The world’s reaction went beyond exiling me into freakdom, however. The overall impression my visage conveyed was one of hostility and menace, to judge from the reactions I encountered. It didn’t matter what emotions or thoughts were actually occupying my mind, those surrounding me always thought I was ‘giving them attitude’, or that I was ‘looking for trouble.’ Authority figures consistently beat me down for my perceived defiance, until I refused to enter into any transaction where another human being had any say over my actions. People treated me as a threat even when I wasn’t. I’ve lost track of how many times total strangers have just walked up to me on the street and physically attacked me, without preamble or conversation. I learned to fight early, and my youth was one of constant vigilance, watching my back, scanning my surroundings for threats that the scowling beacon of my face inevitably drew to me.

For the year before I finally left home at fourteen, I slept all day and was awake all night, sneaking out of my room to wolf down my food unobserved, doing my best to avoid all human contact. My family appeared not to notice – or if they did, they neither commented nor sought closer interaction with me. I would wander the streets of the black neighborhoods at all hours of the night, a small white face alone in the dark-faced throng – none of the blacks I encountered were any crueler to me than the white folk, even the pimps and drug dealers in the pool halls. Indeed, they had the good grace to ignore me, rather than to rudely stare at the face nature had cursed me with. I was invisible among them.
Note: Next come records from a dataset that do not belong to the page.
(** Encoding then decoding, in closed form. *)
Lemma fromBytes_toBytes (m : t) :
  claimed m ->
  toBytes m = Ok (image m) /\ fromBytes (image m) = Ok (decoded m).
Proof.
  intros [Hb Hn]. split.
  - apply toBytes_image. unfold brightnessInRange.
    destruct (brightness m) as [b |]; [| reflexivity]. cbn [whenSet] in Hb.
    destruct (Z.ltb_spec b 1); [lia |]. destruct (Z.gtb_spec b 254); [lia |].
    reflexivity.
  - apply fromBytes_decode. exists (encodedLength m). now apply decode_image.
Qed.

End RoundTripWhole.

(** ** Quantisation *)

Section Quantisation.

Import HueLightUpdateMessage Wire RoundTrip.

Lemma inject_Z_strict (t : Z) :
  0 < t < 4095 -> (1 <= inject_Z t /\ inject_Z t + 1 <= 4095)%Q.
Proof.
  intros [H0 H1]. split.
  - change 1%Q with (inject_Z 1). rewrite <- Zle_Qle. lia.
  - change 1%Q with (inject_Z 1). rewrite <- inject_Z_plus.
    change 4095%Q with (inject_Z 4095). rewrite <- Zle_Qle. lia.
Qed.

(** When the clamp is not active (the ratio [r] is in 0..1, or the
    truncated value is strictly between 0 and 4095), the truncated value is
    the integer part of [4095 * r]. *)
Lemma scaled_axis_bounds (r : Q) (t : Z) :
  t = Math_trunc (inject_Z 0xfff * Qmax 0 (Qmin r 1)) ->
  (0 <= r <= 1)%Q \/ 0 < t < 4095 ->
  (inject_Z t <= 4095 * r < inject_Z t + 1)%Q.
Proof.
  intros -> H.
  pose proof (Math_trunc_bounds _ (proj1 (clamp_range r))) as B.
  set (t := Math_trunc _) in *. change (inject_Z 0xfff) with 4095%Q in B.
  destruct (Q.min_spec r 1) as [[L E] | [L E]];
    destruct (Q.max_spec 0 (Qmin r 1)) as [[L' E'] | [L' E']];
    rewrite E' in B; rewrite ?E in *; destruct H as [H | H];
    try apply inject_Z_strict in H; lra.
Qed.

Lemma close_X (x : Q) (t : Z) :
  (inject_Z t <= 4095 * (x / HueLightColorXYScaled.SCALING_MAX_X)
     < inject_Z t + 1)%Q ->
  (Qabs (inject_Z t / inject_Z 0xfff * HueLightColorXYScaled.SCALING_MAX_X - x)
   <= (1 # 4095) * HueLightColorXYScaled.SCALING_MAX_X)%Q.
Proof.
  unfold HueLightColorXYScaled.SCALING_MAX_X, Qdiv.
  change (/ 0.7347)%Q with (10000 # 7347)%Q.
  change (/ inject_Z 0xfff)%Q with (1 # 4095)%Q.
  intros B. apply Qabs_Qle_condition. lra.
Qed.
If I’d been a puppy, folks would have said I had big paws, and in the course of time I grew into them. At this writing I am not small. As a young man, upon gaining my growth and entering the flower of my strength, I finally learned what my face was good for: to frighten people. Of those dark days, the less said, the better. Suffice it to say I walked away from that life when I saw my own ugliness reflected in the features of my terrified victims. I walked away, I say, because I had decided to spurn the darkness the world seemed bent on relegating me to because of my appearance. And I have spurned that darkness: I will never again allow my appearance to dictate my behavior.

Anticlimactically perhaps, I am married now, with a child. I love my wife and son, and they return that love. I work a night job; I don’t express myself except through my writing. I say as little as possible away from my loved ones, and I usually don’t look directly at people if I can help it – my gaze still seems to make most folks nervous. Even now, people sometimes cross the street to avoid me, although I cultivate as innocuous a presence as possible. I don't like mirrors, or having my picture taken. The amazing thing, the most wondrous thing, is that my beloved wife and son (along with a very few select friends) can look right at me without seeming to find my face extraordinary in the least. This even though my features are criss-crossed from scars incurred during graduate exercises in hard knocks. And the last amazing thing I will share with you, gentle reader, is that my son looks just like me. And yet, he isn’t ugly at all. Isn’t life strange?


Michael Hansen was born in SF in the 50s, survived Oakland & Berkeley in the 70s. Has seen leech infested bushes wave yearningly at him on Asian jungle floors, partied with Mexican undercover cops in smoky backrooms, and bounced at skinhead bars in the early heyday of hardcore. He is now an utterly harmless, domesticated husband/father unit. "Oh, yeah: I write."